Zwei Personen auf den Brettern, die hierorts das öffentliche Leben bedeuten, haben zurzeit kleine Probleme mit ihrer - wie das heute so schön heißt - Performance: Der Bachelor Marcel und der Haider Jörg. Zwischen den beiden gibt es zwar einige Unterschiede, aber auch auffallende Parallelen. Etwa tun beide so, als wären sie in einer exotischen Unterhaltungsbranche tätig, in der sie sich intensiv bemühen, unter den Frauen, die sie umgeben, die jeweils devoteste herauszufiltern.

Beide werden sie von ihrer Umwelt ganz unterschiedlich, oft sogar widersprüchlich beurteilt, wie aus den Fachpublikationen hervorgeht. Es schreibt "tv-media" in seiner neuesten Ausgabe über Marcel, er sei ein Pograpscher, der die Mädels mit Alkohol gefügig mache und sie im Zehn-Minuten-Rhythmus zwecks erotischer Zungengymnastik aufs Zimmer bittet. So zumindest die Vorwürfe deutscher Ex-Kandidatinnen.

Das sieht eine 28-jährige Intensivkrankenschwester aus Wien namens Natalie völlig anders. "Er ist ein Softie, schüchtern und antriebslos. Er musste sich immer Mut antrinken." Und das ist noch nicht alles. Natalie packt aus. Die Austro-Kandidatin über den Bachelor: Ein konservativer Softie - oder gar schwul?
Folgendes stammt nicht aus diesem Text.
(* ===== verification/BatchFacts.v ===== *)
(** * The batch calls against the single ones

    The batch functions of quic.rs repeat the work of the single-packet
    functions inside one table access. Here the batch decryption is compared
    with the loop a caller would write with [rlsm_keys_remote_decrypt], and
    the batch encryption with [rlsm_keys_local_encrypt]. *)

From S2P Require Import Prelude Effects Handles Rustls World Frames QuicKeys Toy QuicKeysFacts.
Import Effects Handles Rustls World Frames QuicKeys Toy QuicKeysFacts.

Module BatchFacts.

(** The last error does not matter to memory. *)
Ltac mem_simpl := cbn beta iota; repeat change (w_mem (set_error ?x ?w)) with (w_mem w).

Section Decrypt.
Context {R : Rustls} {L : RustlsLaws R}.

(** One turn of the caller's own loop. *)
Definition single_decrypt_one (h : Z)
    (packet_numbers packet_ptrs packet_lens header_lens out_plaintext_lens : ptr)
    (i ok_count : Z) : prog world Z :=
  pkt_ptr ← read_ptr (ptr_add packet_ptrs i);
  pkt_len ← read_i32 (ptr_add packet_lens i);
  hdr_len ← read_i32 (ptr_add header_lens i);
  pn ← read_u64 (ptr_add packet_numbers i);
  r ← rlsm_keys_remote_decrypt h pn pkt_ptr hdr_len (ptr_add pkt_ptr hdr_len)
        (pkt_len - hdr_len);
  write_i32 (ptr_add out_plaintext_lens i) r;;
  mret (if r =? -1 then ok_count else ok_count + 1).

(** States that differ in the last error only. *)
Definition erase (w : world) : world := set_error None w.
Definition outcome_erase {A} (o : outcome world A) : outcome world A :=
  match o with Ret a w => Ret a (erase w) | Panic m => Panic m | Undef => Undef | NoFuel => NoFuel end.

Lemma erase_eq w1 w2 : erase w1 = erase w2 → w2 = set_error (w_last_error w2) w1.
Proof. destruct w1, w2. unfold erase, set_error. simpl. by intros [= -> -> -> -> -> -> -> -> -> -> ->]. Qed.

(** The arrays hold a header and at least one byte of payload for packet i. *)
Definition packet_args (w : world) (packet_lens header_lens : ptr) (i : Z) : Prop :=
  ∃ pkt_len hdr_len,
    load (m_i32 (w_mem w)) (ptr_add packet_lens i) 1 = Some [pkt_len] ∧
    load (m_i32 (w_mem w)) (ptr_add header_lens i) 1 = Some [hdr_len] ∧
    0 ≤ hdr_len < pkt_len ∧ pkt_len ≤ i32_max.

Lemma set_keys_same w h e : w_keys w !! h = Some e → set_keys (<[h := e]> (w_keys w)) w = w.
Proof. intros H. rewrite insert_id by done. by destruct w. Qed.

Lemma plaintext_nonneg e pn hdr pay out pt :
  packet_decrypt_in_place (packet (remote e)) pn hdr pay = (out, inr pt) →
  zlen pay ≤ i32_max → 0 ≤ as_i32 (zlen pt).
Proof.
  unfold packet_decrypt_in_place. destruct (packet (remote e)); [|done].
  intros H%decrypt_length Hm. pose proof (zlen_nonneg pt). apply as_i32_small. lia.
Qed.

Lemma batch_one_single e h pns ptrs lens hdrs outs i ok w1 w2 :
  erase w1 = erase w2 → w_keys w1 !! h = Some e → packet_args w1 lens hdrs i →
  outcome_erase (batch_decrypt_one e pns ptrs lens hdrs outs i ok w1) =
  outcome_erase (single_decrypt_one h pns ptrs lens hdrs outs i ok w2).
Proof.
  intros Heq He (pl & hl & Hp & Hh & Hhl & Hmax). apply erase_eq in Heq as ->.
  generalize (w_last_error w2). intros err. clear w2.
  assert (I : in_i32 pl ∧ in_i32 hl ∧ in_i32 (pl - hl)) by (unfold in_i32, i32_min in *; lia).
  destruct I as (I1 & I2 & I3).
  unfold batch_decrypt_one, single_decrypt_one, read_ptr, read_i32, read_u64. run. mem_simpl.
  destruct (load (m_ptr (w_mem w1)) (ptr_add ptrs i) 1) as [[|q ?]|]; mem_simpl;
    rewrite ?Hp; mem_simpl; rewrite ?Hh; mem_simpl; try done.
  destruct (load (m_u64 (w_mem w1)) (ptr_add pns i) 1) as [[|pn ?]|]; [done| |done].
  unfold rlsm_keys_remote_decrypt. run. rewrite !as_usize_nonneg_i32 by (done || lia).
  pass_guards. destruct q as [|b o]; cbn [is_null orb ptr_add].
  { unfold write_i32. mem_simpl. by destruct (store _ _ _). }
  pass_guards. unfold read_u8. run. mem_simpl.
  destruct (load (m_u8 (w_mem w1)) (Ptr b o) hl) as [hdr|]; [|done]. mem_simpl.
  destruct (load (m_u8 (w_mem w1)) (Ptr b (o + hl)) (pl - hl)) as [pay|] eqn:Hpay; [|done].
  rewrite (with_mut_Some keys_table h _ _ e) by done.
  destruct (packet_decrypt_in_place (packet (remote e)) pn hdr pay) as [out res] eqn:Hdec.
  unfold write_u8. mem_simpl. destruct (store (m_u8 (w_mem w1)) _ out) as [h1|] eqn:Hst; [|done].
  unfold write_i32. destruct res as [err'|pt]; cbn -[store load insert Z.eqb as_i32];
    rewrite insert_id by done.
  - by destruct (store (m_i32 (w_mem w1)) (ptr_add outs i) [-1]).
  - assert (Hpos : 0 ≤ as_i32 (zlen pt)) by
      (eapply plaintext_nonneg; [done|rewrite (load_length _ _ _ _ Hpay); lia]).
    rewrite (proj2 (Z.eqb_neq _ (-1))) by lia.
    by destruct (store (m_i32 (w_mem w1)) (ptr_add outs i) [as_i32 (zlen pt)]).
Qed.

(** A turn changes no keys, and no integer but its own result. *)
Definition i32_at (p : ptr) (w : world) : option (list Z) := load (m_i32 (w_mem w)) p 1.

Lemma i32_keeps_write_u8 p q l : keeps (i32_at p) (write_u8 q l).
Proof. intros w a w'. unfold write_u8. case_match; [|done]. by intros [= _ <-]. Qed.

Lemma i32_keeps_write_i32 p q z : apart q 1 p 1 → keeps (i32_at p) (write_i32 q z).
Proof.
  intros Ha w a w'. unfold write_i32. destruct (store _ q [z]) eqn:E; [|done].
  intros [= _ <-]. by apply (load_store_apart _ _ p 1 _ _ E).
Qed.

Lemma batch_one_keeps_i32 e pns ptrs lens hdrs outs i ok p :
  apart (ptr_add outs i) 1 p 1 →
  keeps (i32_at p) (batch_decrypt_one e pns ptrs lens hdrs outs i ok).
Proof.
  intros Ha. pose proof (i32_keeps_write_u8 p) as W8.
  pose proof (λ z, i32_keeps_write_i32 p (ptr_add outs i) z Ha) as W32.
  unfold batch_decrypt_one. calls_keep.
Qed.

#[local] Instance keys_mem : IgnoresMem (w_keys (R:=R)).
Proof. done. Qed.

Lemma batch_one_keeps_keys e pns ptrs lens hdrs outs i ok :
  keeps w_keys (batch_decrypt_one e pns ptrs lens hdrs outs i ok).
Proof. unfold batch_decrypt_one. calls_keep. Qed.

(** Results go to an array of their own. *)
Definition outs_apart (lens hdrs outs : ptr) : Prop :=
  ∀ i j, apart (ptr_add outs i) 1 (ptr_add lens j) 1 ∧
         apart (ptr_add outs i) 1 (ptr_add hdrs j) 1.

Lemma batch_loop_single n e h pns ptrs lens hdrs outs i ok w1 w2 :
  erase w1 = erase w2 → w_keys w1 !! h = Some e → outs_apart lens hdrs outs →
  (∀ j, i ≤ j < i + Z.of_nat n → packet_args w1 lens hdrs j) →
  outcome_erase (for_loop n i (batch_decrypt_one e pns ptrs lens hdrs outs) ok w1) =
  outcome_erase (for_loop n i (single_decrypt_one h pns ptrs lens hdrs outs) ok w2).
Proof.
  revert i ok w1 w2. induction n as [|n IH]; intros i ok w1 w2 Heq He Ho Ha.
  { simpl. by rewrite Heq. }
  simpl. unfold mbind, prog_bind.
  pose proof (batch_one_single e h pns ptrs lens hdrs outs i ok w1 w2 Heq He (Ha i ltac:(lia))) as Hs.
  destruct (batch_decrypt_one e pns ptrs lens hdrs outs i ok w1) as [a w1'| | |] eqn:E1;
    destruct (single_decrypt_one h pns ptrs lens hdrs outs i ok w2) as [a2 w2'| | |] eqn:E2;
    try done. assert (Hw : a = a2 ∧ erase w1' = erase w2').
  { split; [by injection Hs|]. cbn [outcome_erase] in Hs. congruence. }
  destruct Hw as [<- Hw]. apply IH; [done| |done|].
  - by rewrite (batch_one_keeps_keys _ _ _ _ _ _ _ _ _ _ _ E1).
  - intros j Hj. destruct (Ha j ltac:(lia)) as (pl & hl & Hp & Hh & Hr). destruct (Ho i j) as [O1 O2].
    exists pl, hl. split_and!; [| |lia|lia|lia].
    + by rewrite <- Hp; apply (batch_one_keeps_i32 _ _ _ _ _ _ _ _ _ O1 _ _ _ E1).
    + by rewrite <- Hh; apply (batch_one_keeps_i32 _ _ _ _ _ _ _ _ _ O2 _ _ _ E1).
Qed.

(** C34: decrypting a batch is decrypting its packets one by one with the
    single-packet call: same count, same bytes, same results array, same
    undefined behaviour, for packets with a header and a payload; only the
    last error may differ. *)
Theorem batch_decrypt_is_single w h e count pns ptrs lens hdrs outs :
  w_keys w !! h = Some e → in_i32 count → 0 < count →
  is_null pns || is_null ptrs || is_null lens || is_null hdrs || is_null outs = false →
  outs_apart lens hdrs outs → (∀ j, 0 ≤ j < count → packet_args w lens hdrs j) →
  outcome_erase (rlsm_keys_batch_decrypt h count pns ptrs lens hdrs outs w) =
  outcome_erase (for_loop (Z.to_nat count) 0
                   (single_decrypt_one h pns ptrs lens hdrs outs) 0 w).
Proof.
  intros He Hi Hc Hn Ho Ha. unfold rlsm_keys_batch_decrypt. run. pass_guards. rewrite Hn.
  rewrite as_usize_nonneg_i32 by (done || lia).
  rewrite (with_mut_Some keys_table h _ _ e) by done.
  pose proof (batch_loop_single (Z.to_nat count) e h pns ptrs lens hdrs outs 0 0
                (set_error None w) w eq_refl He Ho) as Hl.
  rewrite <- Hl by (intros j Hj; apply Ha; lia).
  destruct (for_loop _ 0 (batch_decrypt_one e pns ptrs lens hdrs outs) 0 (set_error None w))
    as [c w'| | |] eqn:E; try done.
  assert (Hk : w_keys w' !! h = Some e).
  { rewrite (keeps_for_loop w_keys _ _ _ _
      (λ j a, batch_one_keeps_keys e pns ptrs lens hdrs outs j a) _ _ _ E). done. }
  simpl. by rewrite (set_keys_same w' h e Hk).
Qed.
End Decrypt.
(** ** Encryption *)

Section Encrypt.
Context {R : Rustls} {L : RustlsLaws R}.

(** One packet described by the arrays of a batch call. *)
Record one_packet (w : world) (pns ptrs hdrs pays caps outs pkt : ptr) (pn hl pl cap : Z)
    (hdr buf : bytes) : Prop := {
  op_pn : load (m_u64 (w_mem w)) pns 1 = Some [pn];
  op_ptr : load (m_ptr (w_mem w)) ptrs 1 = Some [pkt];
  op_hl : load (m_i32 (w_mem w)) hdrs 1 = Some [hl];
  op_pl : load (m_i32 (w_mem w)) pays 1 = Some [pl];
  op_cap : load (m_i32 (w_mem w)) caps 1 = Some [cap];
  op_out : ∃ z, load (m_i32 (w_mem w)) outs 1 = Some [z];
  op_hdr : u8_at w pkt hl = Some hdr;
  op_buf : u8_at w (ptr_add pkt hl) cap = Some buf;
  op_range : 0 ≤ hl ≤ i32_max ∧ 0 ≤ pl ≤ cap ∧ cap ≤ i32_max;
}.

Lemma ptr_add_0 p : ptr_add p 0 = p.
Proof. destruct p; simpl; [done|]. f_equal. lia. Qed.

(** C37: when the tag does not fit in the buffer, the batch call reports the
    packet as failed but has already written its ciphertext under the nonce
    of [pn] and does not record [pn]: the entry accepts the same packet
    number again, for other bytes. The single call records it first. *)
Theorem batch_encrypt_forgets_nonce w h e k pns ptrs hdrs pays caps outs pkt pn hl pl cap
    hdr buf ct tag :
  w_keys w !! h = Some e → packet (local e) = RustlsPacketKey k → pn_reused e pn = false →
  one_packet w pns ptrs hdrs pays caps outs pkt pn hl pl cap hdr buf →
  pkey_encrypt_in_place k pn hdr (sub 0 pl buf) = (ct, inr tag) → cap < pl + zlen tag →
  (∃ w', rlsm_keys_batch_encrypt h 1 pns ptrs hdrs pays caps outs w = Ret 0 w' ∧
     u8_at w' (ptr_add pkt hl) pl = Some ct ∧ w_keys w' !! h = Some e) ∧
  (∃ w', rlsm_keys_local_encrypt h pn pkt hl (ptr_add pkt hl) pl cap w = Ret (-1) w' ∧
     u8_at w' (ptr_add pkt hl) pl = Some ct ∧ w_keys w' !! h = Some (set_last_pn e pn)).
Proof.
  intros He Hk Hf [Hpn Hptr Hhl Hpl Hcap [z Hout] Hhdr Hbuf (R1 & R2 & R3)] Henc Hlt.
  assert (I : in_i32 hl ∧ in_i32 pl ∧ in_i32 cap) by (unfold in_i32, i32_min in *; lia).
  destruct I as (I1 & I2 & I3).
  destruct (encrypt_length _ _ _ _ _ _ Henc) as [Hct _].
  rewrite zlen_sub in Hct by (apply fits_spec; rewrite (load_length _ _ _ _ Hbuf); lia).
  destruct (store_load (m_u8 (w_mem w)) (ptr_add pkt hl) pl (sub 0 pl buf) ct) as (h1 & S1 & L1);
    [by eapply load_prefix|done|].
  destruct (store_load _ _ _ _ [-1] Hout eq_refl) as (h2 & S2 & _).
  split.
  - unfold rlsm_keys_batch_encrypt. run. pass_guards. change (Z.to_nat (as_usize 1)) with 1%nat.
    rewrite (with_mut_Some keys_table h _ _ e) by done.
    unfold for_loop, batch_encrypt_one. run. rewrite !ptr_add_0.
    rewrite (read_ptr_ok _ _ pkt) by done. rewrite (read_i32_ok _ _ hl) by done.
    rewrite (read_i32_ok _ _ pl) by done. rewrite (read_i32_ok _ _ cap) by done.
    rewrite (read_u64_ok _ _ pn) by done.
    rewrite !as_usize_nonneg_i32 by (done || lia). unfold u8_at in *. pass_guards. rewrite Hf.
    rewrite (read_u8_ok _ _ _ hdr) by done. rewrite (read_u8_ok _ _ _ buf) by done.
    rewrite Hk. unfold packet_encrypt_in_place. rewrite Henc.
    rewrite (write_u8_ok _ _ _ h1) by done. pass_guards.
    rewrite (write_i32_ok _ _ _ h2) by done.
    eexists. split_and!; [done|done|]. simpl. apply lookup_insert_eq.
  - unfold rlsm_keys_local_encrypt. unfold u8_at in *. run. pass_guards.
    rewrite !as_usize_nonneg_i32 by (done || lia). pass_guards.
    rewrite (read_u8_ok _ _ _ hdr) by done. rewrite (read_u8_ok _ _ _ buf) by done.
    rewrite (with_mut_Some keys_table h _ _ e) by done. rewrite Hf.
    change (local (set_last_pn e pn)) with (local e). rewrite Hk.
    unfold packet_encrypt_in_place. rewrite Henc. rewrite (write_u8_ok _ _ _ h1) by done.
    pass_guards. eexists. split_and!; [done|done|]. simpl. apply lookup_insert_eq.
Qed.
End Encrypt.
Das hat über den Haider Jörg noch niemand ausgepackt. Seine Zungengymnastik gilt seinem persönlichen Freund Saddam Hussein und seinen persönlichen Feinden in Israel und den Vereinigten Staaten, ist also von Erotik ungefähr so weit entfernt wie ein Pograpscher von einem antriebslosen Softie, und es hat ihm noch niemand den Vorwurf gemacht, er habe sich die Mädels mit Alkohol gefügig gemacht, auch wenn viele Äußerungen von Susanne Riess-Passer, Ursula Haubner, Magda Bleckmann oder auch Benita Ferrero-Waldner gelegentlich einen Zungenschlag erkennen ließen, der mit Gymnastik im Sinne von Turnvater Jahn absolut nichts zu tun hatte.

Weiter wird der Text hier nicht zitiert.